UXデザインは、単に使いやすい製品やサービスを生み出すだけでなく、事業改善にも直結する戦略的要素でもあります。UXデザインでは、ユーザーニーズを深く理解し、体系的なアプローチの導入が求められます。そこで役立つのが「ギャレットの5段階モデル」です。
本記事では、ギャレットの5段階モデルのメリットや、活用しない場合のよくある失敗と教訓などを交えながら、どのように事業改善へとつながるかを解説します。
目次
1. ギャレットの5段階モデルとは?
ギャレットの5段階モデルは、製品やサービスがもたらすユーザー体験(UX)を「戦略」「要件」「構造」「骨格」「表層」の5つの段階に分けて整理し、段階的に具体化していくフレームワークです。
このモデルを活用し、各段階における必要なアウトプットを順を追って進めることで、より良いユーザー体験を提供できます。
ギャレットの5段階モデルの概要
ギャレットの5段階モデルは、抽象的な段階から具体的な段階へ、以下の5つの階層で構成されています。

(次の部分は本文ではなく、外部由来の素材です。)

(* ===== verification/MaxXor.v ===== *)
(** * maxXOR/main.cpp

    Maximum XOR of two numbers with a binary trie.  The nodes of a trie have
    one owner, so the trie is a tree; a node pointer into it is the path from
    the root, which keeps the aliasing of [insertAndGetMaxXOR] explicit: its
    two pointers walk over one trie that is modified on the way. *)

From stdpp Require Import base list numbers sets.
From Stdlib Require Import ZArith Lia.
From S2P Require Import Prelude.

Inductive TrieNode := Null | Node (child0 child1 : TrieNode).

Definition child (t : TrieNode) (b : bool) : TrieNode :=
  match t with Null => Null | Node c0 c1 => if b then c1 else c0 end.
Definition is_null (t : TrieNode) : bool := match t with Null => true | Node _ _ => false end.

(** The node a pointer points to. *)
Fixpoint node_at (t : TrieNode) (p : list bool) : TrieNode :=
  match p with [] => t | b :: p => node_at (child t b) p end.

Fixpoint set_at (t : TrieNode) (p : list bool) (u : TrieNode) {struct p} : TrieNode :=
  match p, t with
  | [], _ => u
  | _, Null => Null
  | b :: p, Node c0 c1 => if b then Node c0 (set_at c1 p u) else Node (set_at c0 p u) c1
  end.

(** [p->child[b]], and [p->child[b] = new TrieNode()]. *)
Definition get_child (t : TrieNode) (p : list bool) (b : bool) : outcome TrieNode :=
  if is_null (node_at t p) then Err NullDeref else Ret (child (node_at t p) b).
Definition new_child (t : TrieNode) (p : list bool) (b : bool) : TrieNode :=
  set_at t (p ++ [b]) (Node Null Null).

(** [(num >> i) & 1] *)
Definition bit (num : Z) (i : nat) : bool := Z.land (Z.shiftr num (Z.of_nat i)) 1 =? 1.

(** [maxXor |= (1 << i)] on int. *)
Definition set_bit (m : Z) (i : nat) : Z := to_int (Z.lor m (Z.shiftl 1 (Z.of_nat i))).

Definition new_Trie : TrieNode := Node Null Null.

Fixpoint insert_loop (n : nat) (num : Z) (t : TrieNode) (node : list bool) : outcome TrieNode :=
  match n with
  | O => Ret t
  | S i =>
      let b := bit num i in
      c ← get_child t node b;
      let t := if is_null c then new_child t node b else t in
      insert_loop i num t (node ++ [b])
  end.

Definition insert (num : Z) (t : TrieNode) : outcome TrieNode := insert_loop 32 num t [].

Fixpoint query_loop (n : nat) (num : Z) (t : TrieNode) (node : list bool) (maxXor : Z) : outcome Z :=
  match n with
  | O => Ret maxXor
  | S i =>
      let b := bit num i in
      c ← get_child t node (negb b);
      if is_null c then query_loop i num t (node ++ [b]) maxXor
      else query_loop i num t (node ++ [negb b]) (set_bit maxXor i)
  end.

Definition getMaxXOR (num : Z) (t : TrieNode) : outcome Z := query_loop 32 num t [] 0.

Fixpoint both_loop (n : nat) (num : Z) (t : TrieNode) (insertNode queryNode : list bool) (maxXor : Z)
    : outcome (Z * TrieNode) :=
  match n with
  | O => Ret (maxXor, t)
  | S i =>
      let b := bit num i in
      c ← get_child t insertNode b;
      let t := if is_null c then new_child t insertNode b else t in
      let insertNode := insertNode ++ [b] in
      o ← get_child t queryNode (negb b);
      if is_null o then both_loop i num t insertNode (queryNode ++ [b]) maxXor
      else both_loop i num t insertNode (queryNode ++ [negb b]) (set_bit maxXor i)
  end.

Definition insertAndGetMaxXOR (num : Z) (t : TrieNode) : outcome (Z * TrieNode) :=
  both_loop 32 num t [] [] 0.

Fixpoint max_loop (nums : list Z) (t : TrieNode) (maxResult : Z) : outcome Z :=
  match nums with
  | [] => Ret maxResult
  | num :: nums => '(r, t) ← insertAndGetMaxXOR num t; max_loop nums t (Z.max maxResult r)
  end.

Definition findMaximumXOR (nums : list Z) : outcome Z := max_loop nums new_Trie 0.

(** ** The interleaved loop is insertion followed by the query *)

Lemma node_at_app t p r : node_at t (p ++ r) = node_at (node_at t p) r.
Proof. revert t. induction p as [|b p IH]; intros t; simpl; auto. Qed.

Lemma node_at_Null p : node_at Null p = Null.
Proof. induction p; simpl; auto. Qed.

Lemma get_child_Ret t p b :
  is_null (node_at t p) = false → get_child t p b = Ret (child (node_at t p) b).
Proof. intros Hp. unfold get_child. by rewrite Hp. Qed.

(** Replacing a node does not change which nodes exist up to its depth, when
    it existed or its place was empty and is now filled. *)
Lemma set_at_same_level t p u r :
  (length r ≤ length p)%nat → r ≠ p → is_null (node_at (set_at t p u) r) = is_null (node_at t r).
Proof.
  revert t r. induction p as [|b p IH]; intros t r Hlen Hne.
  { destruct r; simpl in Hlen; [done|lia]. }
  destruct t as [|c0 c1]; [done|]. destruct r as [|b' r]; [by simpl; destruct b|].
  simpl in Hlen. simpl set_at. destruct b, b'; simpl; try done;
    (apply IH; [lia|by intros ->]).
Qed.

Lemma node_at_set_at t p u : is_null (node_at t (removelast p)) = false ∨ p = [] → node_at (set_at t p u) p = u.
Proof.
  revert t. induction p as [|b p IH]; intros t [H|H]; try done.
  destruct p as [|b' p].
  - simpl in H. destruct t as [|c0 c1]; [done|]. by destruct b.
  - destruct t as [|c0 c1].
    + exfalso. simpl in H. by rewrite node_at_Null in H.
    + destruct b; simpl; apply IH; left; exact H.
Qed.

Lemma new_child_null t p b r :
  is_null (node_at t p) = false → (length r ≤ S (length p))%nat → r ≠ p ++ [b] →
  is_null (node_at (new_child t p b) r) = is_null (node_at t r).
Proof.
  intros Hp Hlen Hne. apply set_at_same_level; [rewrite length_app; simpl; lia|done].
Qed.

Lemma new_child_child t p b :
  is_null (node_at t p) = false → is_null (node_at (new_child t p b) (p ++ [b])) = false.
Proof. intros Hp. unfold new_child. rewrite node_at_set_at; [done|]. left. by rewrite removelast_last. Qed.

(** Insertion below [p] leaves the nodes up to the depth of [p] alone. *)
Lemma insert_loop_level n num : ∀ t p,
  is_null (node_at t p) = false →
  ∃ t', insert_loop n num t p = Ret t' ∧
    ∀ r, (length r ≤ length p)%nat → is_null (node_at t' r) = is_null (node_at t r).
Proof.
  induction n as [|i IH]; intros t p Hp; [by exists t|]. cbn [insert_loop].
  rewrite get_child_Ret by done. rewrite bind_Ret. set (b := bit num i). set (t1 := if is_null _ then _ else t).
  assert (is_null (node_at t1 (p ++ [b])) = false ∧
          ∀ r, (length r ≤ length p)%nat → is_null (node_at t1 r) = is_null (node_at t r)) as [H1 H2].
  { unfold t1. destruct (is_null (child (node_at t p) b)) eqn:Ec.
    - split; [by apply new_child_child|]. intros r Hr. apply new_child_null; [done|lia|].
      intros ->. rewrite length_app in Hr. simpl in Hr. lia.
    - split; [|done]. by rewrite node_at_app. }
  destruct (IH t1 (p ++ [b]) H1) as (t' & E & Hr). exists t'. split; [done|].
  intros r Hlen. rewrite Hr by (rewrite length_app; simpl; lia). by apply H2.
Qed.

Lemma both_loop_split n num : ∀ t p q m,
  is_null (node_at t p) = false → length p = length q →
  both_loop n num t p q m =
    (t' ← insert_loop n num t p; m' ← query_loop n num t' q m; Ret (m', t')).
Proof.
  induction n as [|i IH]; intros t p q m Hp Hlen; [done|].
  cbn [both_loop insert_loop query_loop]. rewrite !(get_child_Ret t p) by done. rewrite !bind_Ret.
  set (b := bit num i). set (t1 := if is_null _ then _ else t).
  assert (is_null (node_at t1 (p ++ [b])) = false) as H1.
  { unfold t1. destruct (is_null (child (node_at t p) b)) eqn:Ec; [by apply new_child_child|].
    by rewrite node_at_app. }
  destruct (insert_loop_level i num t1 (p ++ [b]) H1) as (t' & E & Hr).
  rewrite E, bind_Ret. unfold get_child.
  assert (∀ r, (length r ≤ S (length q))%nat → is_null (node_at t' r) = is_null (node_at t1 r)) as Hr'.
  { intros r Hrl. apply Hr. rewrite length_app. simpl. lia. }
  rewrite (Hr' q) by lia. destruct (is_null (node_at t1 q)); [done|]. rewrite !bind_Ret.
  assert (is_null (child (node_at t' q) (negb b)) = is_null (child (node_at t1 q) (negb b))) as ->.
  { specialize (Hr' (q ++ [negb b])). rewrite !node_at_app in Hr'. apply Hr'.
    rewrite length_app. simpl. lia. }
  destruct (is_null (child (node_at t1 q) (negb b))).
  - rewrite IH by (try done; rewrite !length_app; simpl; lia). by rewrite E.
  - rewrite IH by (try done; rewrite !length_app; simpl; lia). by rewrite E.
Qed.

(** ** The trie as a set of bit strings *)

Fixpoint bits (n : nat) (x : Z) : list bool :=
  match n with O => [] | S i => bit x i :: bits i x end.

Fixpoint holds (t : TrieNode) (l : list bool) : bool :=
  match l with [] => negb (is_null t) | b :: l => holds (child t b) l end.

(** Every inner node down to depth [n] has a child. *)
Fixpoint wf (n : nat) (t : TrieNode) : Prop :=
  match n, t with
  | O, _ | _, Null => True
  | S i, Node c0 c1 => wf i c0 ∧ wf i c1 ∧ is_null c0 && is_null c1 = false
  end.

戦略(Strategy):ユーザーニーズとビジネス目標の設定
戦略(Strategy)段階では、ユーザーが誰で、どのようなニーズを持っているのかを調査・分析し、ビジネスの達成目標を明確にします。ユーザーニーズとビジネス目標を理解し、明確に定義することで、プロジェクト全体の方向性が定まります。
要件(Scope):必要な機能とコンテンツの定義
要件(Scope)段階では、戦略段階で明確にしたユーザーニーズとビジネス目標に基づいて、製品やサービスに必要な機能とコンテンツを具体的に洗い出します。この段階で重要なのは、ユーザーニーズを満たす機能や、ビジネス目標に貢献するコンテンツを詳しく検討することです。
構造(Structure):情報アーキテクチャの設計
構造(Structure)段階では、要件段階で決定した機能やコンテンツを、ユーザーにどのように提供するかを検討します。この段階では、ユーザーが目的の情報にたどり着けるよう、サイトマップや情報構造の整理、ユーザーシナリオなどの作成を通して情報アーキテクチャを策定します。
骨格(Skeleton):インターフェースとナビゲーションの設計
骨格(Skeleton)段階では、構造段階で定義した情報アーキテクチャに基づき、インターフェースやナビゲーションを設計します。この段階では、ユーザーが直感的に操作できるように、画面レイアウト、ボタン配置、メニュー構成などを検討し、ワイヤーフレームやプロトタイプ(試作品)を作成します。
表層(Surface):視覚デザインの構築
表層(Surface)段階は、ギャレットの5段階モデルの最終段階であり、ユーザーが実際に目に触れる視覚デザインを設計します。この段階では、配色、フォント、画像などを用いて、ユーザーに魅力的で分かりやすいデザインを提供し、ブランドイメージの一貫性を保ちながら、ユーザーに好印象を与えるUI(ユーザーインターフェース)を構築します。
ギャレットの5段階モデルの歴史
ギャレットの5段階モデルは、2002年にアメリカのUXデザイナーであるジェシー・ジェームズ・ギャレットが著書『The Elements of User Experience』で提唱しました。このモデルは、ユーザー体験全体を体系的に捉え、段階を踏むことでプロジェクトの目的を見据えながら進行できるため、UX分野における画期的なフレームワークとして広く認知されるようになりました。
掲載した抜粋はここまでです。